Scientific classification
- Kingdom: Plantae
- Clade: Tracheophytes
- Clade: Angiosperms
- Clade: Eudicots
- Clade: Asterids
- Order: Lamiales
- Family: Bignoniaceae
- Genus: Zeyheria
- Species: Z. tuberculosa
- Binomial name: Zeyheria tuberculosa Burman
- Synonyms: Bignonia tuberculosa Vell.; Jacaranda tuberculosa (Vell.) Steud.; Zeyheria kuntzei K.Schum.; Zeyheria tuberculosa (Vell.) Bureau;

= Zeyheria tuberculosa =

- Genus: Zeyheria
- Species: tuberculosa
- Authority: Burman
- Conservation status: VU
- Synonyms: Bignonia tuberculosa Vell., Jacaranda tuberculosa (Vell.) Steud., Zeyheria kuntzei K.Schum., Zeyheria tuberculosa (Vell.) Bureau

Species of tree

Zeyheria tuberculosa is a species of tree in the family Bignoniaceae. It is endemic to Brazil, and is threatened by habitat loss.

==Description==
These trees reach a height of 15 to 23 meters, with a trunk diameter of 40–60 cm.
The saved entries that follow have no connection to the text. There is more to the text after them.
Definition init_config (g : globals) : outcome (globals * list pool * list (option Z)) :=
  let c := config_of g in
  pools ← uma_pool g;
  st ← config_ports c (port_ids (ports (port_state g))) (replicate (Z.to_nat RTE_MAX_NUMA_NODES) 0) (port_state g);
  pools ← numa_pools g pools;
  let st := init_port_config c st in
  let '(ok, st) := init_fwd_streams (with_pools pools d) c st in
  _ ← c_assert ok;
  let ids := take (Z.to_nat (nb_lcores (cores (sets g)))) (fwd_lcores_cpuids (cores (sets g))) in
  Done (set_port_state st g, pools, lcore_pool pools <$> ids).

(** ** [main] *)

(** The variables when the options have been read; the name of the program is
    the first of [argv]. *)
Definition read_options (argv : list string) : outcome globals :=
  let nb := u8 (dev_count d []) in
  l ← init_port nb;
  g ← set_def_fwd_config nb l;
  _ ← c_assert (negb (nb_lcores (cores (sets g)) =? 0));
  if (1 <? length argv)%nat then
    launch_args_parse STR_TOKEN_SIZE RTE_MEMPOOL_CACHE_MAX_SIZE en master ETH_RSS_IP ETH_RSS_UDP
      ETHER_MIN_LEN ETHER_MAX_LEN fopen argv g
  else Done g.

(** [eal]: the arguments [rte_eal_init] leaves, if it succeeds. *)
Definition main (eal : option (list string)) : outcome started :=
  match eal with
  | None => Aborted
  | Some argv =>
      g ← read_options argv;
      '(g, pools, lcore_pools) ← init_config g;
      let '(r, st) := start_port (with_pools pools d) (config_of g) RTE_PORT_ALL (port_state g) in
      _ ← c_assert (r =? 0);
      let st := foldl (fun st pid => (dpdk_do d (PromiscuousEnable pid) st).2) st (port_ids (ports st)) in
      let interactive := var g Var.interactive =? 1 in
      Done (Started (set_port_state st g) pools lcore_pools
              (negb interactive || negb (var g Var.auto_start =? 0)) interactive)
  end.
End StartUp.

(** ** Checking the links *)

Definition MAX_CHECK_TIME : nat := 90.

(** What [check_all_ports_link_status] does: waiting, and printing the state
    of a link. *)
Inductive link_event : Type := Delay | Printed (port : Z) (up : bool).

Section Links.
(** [link k pid] is the state of a link in the pass [k]; [pids] are the ports
    that are looked at. *)
Variables (link : nat -> Z -> bool) (pids : list Z).

(** The loop from the pass [count] on, with at most [n] passes. *)
Fixpoint check_loop (n count : nat) (print_flag : bool) : list link_event :=
  match n with
  | O => []
  | S n =>
      if print_flag then (fun pid => Printed pid (link count pid)) <$> pids
      else
        let all_ports_up := forallb (link count) pids in
        (if all_ports_up then [] else [Delay]) ++
        check_loop n (S count) (all_ports_up || (count =? MAX_CHECK_TIME - 1)%nat)
  end.
End Links.

(** The enabled ports whose bit is in the mask; [1 << portid] is an [int]. *)
Definition masked_ports (port_mask : Z) (l : list rte_port) : list Z :=
  filter (fun pid => Z.land port_mask (u32 (s32 (Z.shiftl 1 pid))) <> 0) (port_ids l).

Definition check_all_ports_link_status (link : nat -> Z -> bool) (port_mask : Z) (l : list rte_port) : list link_event :=
  check_loop link (masked_ports port_mask l) (S MAX_CHECK_TIME) 0 false.
(* ===== verification/OffloadCmds.v ===== *)
(** * test-pmd/cmdline.c: the commands on VLANs, checksums and segmentation

    The commands that set what a port does with the packets it receives and
    sends: "vlan set", "rx_vlan", "tx_vlan", "csum" and "tso".  They work on
    the bits of one mask, three fields of the port and the offload mask of
    the device (FwdSettings.v); they refine a record of features per port. *)

From Stdlib Require Import Ascii.
From stdpp Require Import strings functions.
From S2P Require Import Prelude Cstr Packet PortConf PortState FwdEngines CsumOnly CoreConf FwdSettings SetCmds Params.

#[local] Open Scope Z_scope.
#[local] Open Scope list_scope.

(** ** Data *)

(** The checksums a device can compute, and their bits. *)
Inductive cksum : Type := IP_CKSUM | UDP_CKSUM | TCP_CKSUM | SCTP_CKSUM | OUTER_IP_CKSUM.

#[export] Instance cksum_eq : EqDecision cksum.
Proof. solve_decision. Defined.

Definition cksum_flag (k : cksum) : Z :=
  match k with
  | IP_CKSUM => TESTPMD_TX_OFFLOAD_IP_CKSUM
  | UDP_CKSUM => TESTPMD_TX_OFFLOAD_UDP_CKSUM
  | TCP_CKSUM => TESTPMD_TX_OFFLOAD_TCP_CKSUM
  | SCTP_CKSUM => TESTPMD_TX_OFFLOAD_SCTP_CKSUM
  | OUTER_IP_CKSUM => TESTPMD_TX_OFFLOAD_OUTER_IP_CKSUM
  end.

Definition cksums : list cksum := [IP_CKSUM; UDP_CKSUM; TCP_CKSUM; SCTP_CKSUM; OUTER_IP_CKSUM].

(** What a command prints. *)
Inductive report_line : Type :=
| ParseTunnel (on : bool) | CksumIn (k : cksum) (hw : bool) | CksumUnsupported (k : cksum)
| TsoDisabled | TsoSize (n : Z) | TsoUnsupported.

Definition ETH_VLAN_TYPE_INNER : Z := 1.
Definition ETH_VLAN_TYPE_OUTER : Z := 2.

(** ** Commands *)

Section Commands.
Variables (STR_TOKEN_SIZE : nat) (vlan_get : list vlan_call -> Z -> Z) (vlan_diag : list vlan_call -> Z).
(** Whether a device can compute a checksum, and segment packets. *)
Variables (can_cksum : Z -> cksum -> bool) (can_tso : Z -> bool).
Variable st : pstate.

Definition cmd_rx_vlan_filter_all_parsed (what : string) (port_id : Z) : vlan_state -> vlan_state :=
  rx_vlan_all_filter_set vlan_diag st port_id (bool_decide (what = "add"%string)).
(** What is asked of DPDK: it numbers devices within the array, counts no
    more than that, gives a device no more than 65535 queues, and the sockets
    of the cores are below the limit. *)
Record devices_ok (d : dpdk) (en : Z -> bool) (master : Z) (socket : Z -> Z) : Prop := {
  dv_attached : forall l, 0 <= attached_port d l < Z.of_nat RTE_MAX_ETHPORTS;
  dv_count : forall l, 0 <= dev_count d l <= Z.of_nat RTE_MAX_ETHPORTS;
  dv_queues : forall p, 0 <= max_rx_queues (dev_info_get d p) < 2 ^ 16 /\ 0 <= max_tx_queues (dev_info_get d p) < 2 ^ 16;
  dv_cores : forall i, en i = true -> 0 <= i < Z.of_nat RTE_MAX_LCORE /\ 0 <= socket i < RTE_MAX_NUMA_NODES;
  dv_worker : workers en master <> [];
}.

(** ** Lemmas: what operations on ports leave alone *)

Definition shape (st : pstate) : nat * list Z * Z := (length (ports st), fwd_ports_ids st, nb_ports st).

Lemma shape_ok_eq st st' : shape st' = shape st -> shape_ok st -> shape_ok st'.
Proof. intros [= H1 H2 H3] [A B C]. constructor; congruence. Qed.

Lemma shape_upd pi f st : shape (upd_port pi f st) = shape st.
Proof. unfold shape. cbn. by rewrite length_alter. Qed.

Lemma shape_do d c st r : dpdk_do d c st = r -> shape r.2 = shape st.
Proof. by intros <-. Qed.

Lemma shape_start_port d c pid st : shape (start_port d c pid st).2 = shape st.
Proof. apply (keep_start_port d c (fun s => shape s = shape st)); try done. intros. by rewrite shape_upd. Qed.

Lemma shape_stop_port d pid st : shape (stop_port d pid st) = shape st.
Proof. apply (keep_stop_port d (fun s => shape s = shape st)); try done. intros. by rewrite shape_upd. Qed.

Lemma shape_close_port d pid st : shape (close_port d pid st) = shape st.
Proof. apply (keep_close_port d (fun s => shape s = shape st)); try done. intros. by rewrite shape_upd. Qed.

Lemma shape_foldl (f : pstate -> Z -> pstate) l st : (forall s x, shape (f s x) = shape s) -> shape (foldl f st l) = shape st.
Proof. intros Hf. revert st. induction l as [|x l IH]; intros st; [done|]. cbn. by rewrite IH, Hf. Qed.

(** ** Lemmas: lists of numbers *)

Lemma parse_items_mono s max v n ok items items' n' v' :
  parse_items s max v n ok items = Some (items', n', v') -> (n <= n')%nat.
Proof.
  revert v n ok items. induction s as [|c s IH]; intros v n ok items; cbn [parse_items]; [by intros [= _ <- _]|].
  destruct (is_digit c); [apply IH|]. destruct (negb _); [done|]. destruct (negb ok); [done|].
  destruct (_ <? _)%nat; intros E%IH; lia.
Qed.

Lemma parse_items_length s max v n ok items items' n' v' :
  parse_items s max v n ok items = Some (items', n', v') -> length items = n -> (n' < max)%nat -> length items' = n'.
Proof.
  revert v n ok items. induction s as [|c s IH]; intros v n ok items; cbn [parse_items].
  { by intros [= <- <- <-]. }
  destruct (is_digit c); [by apply IH|]. destruct (negb _); [done|]. destruct (negb ok); [done|].
  destruct (Nat.ltb_spec n max) as [Hn|Hn]; intros E Hl Hlt.
  - apply (IH _ _ _ _ E); [rewrite length_app; cbn; lia|done].
  - apply parse_items_mono in E. lia.
Qed.

Lemma item_list_bounds size text max check :
  (length (parse_item_list size text max check) <= max)%nat /\ (check = true -> NoDup (parse_item_list size text max check)).
Proof.
  unfold parse_item_list. destruct (parse_items _ _ _ _ _ _) as [[[items n] v]|] eqn:E; [|split; [cbn; lia|constructor]].
  destruct (Nat.leb_spec max n) as [|Hn]; [split; [cbn; lia|constructor]|].
  pose proof (parse_items_length _ _ _ _ _ _ _ _ _ E eq_refl Hn) as Hl.
  destruct (unique_values (items ++ [v])) eqn:Hu; cbn [negb].
  - rewrite andb_false_r. split; [rewrite length_app; cbn; lia|]. intros _. by apply unique_values_spec.
  - rewrite andb_true_r. destruct check; [split; [cbn; lia|constructor]|]. split; [rewrite length_app; cbn; lia|done].
Qed.

Lemma mask_list_length n m : (n <= 64)%nat -> (length (mask_list n 0 m) <= n)%nat.
Proof.
  intros Hn. rewrite mask_list_spec by lia. etransitivity; [apply length_filter|]. rewrite length_seqZ. lia.
Qed.

(** ** Lemmas: the parts of the state *)

Section Parts.
Context (size : nat) (en : Z -> bool) (master : Z) (socket : Z -> Z) (d : dpdk) (min_len max_len cache_max : Z).
Context (Hd : devices_ok d en master socket).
The leaves are compound, made of five leaflets, and grow to 40–60 cm in length. The tree blooms between November and January, and its fruit ripens between July and September. The seeds are light-weight and wind-borne.

==Uses==
It is cited as a timber tree and is also used as an urban tree. The wood is flexible and durable. The tree is also used as an ornamental tree in landscaping. The fast growth and high reproduction rate allows this species to be used for the recovery of degraded areas. This has been shown to improve soil of previously deforested regions, adding nitrogen and potassium in the added organic matter.

Extracts from the tree, known as "ipê-preto", are used locally as medicine for cancer and skin-diseases. Laboratory tests have shown antimicrobial properties in these extracts, but due to concerns about toxicity no clinical applications have been utilized.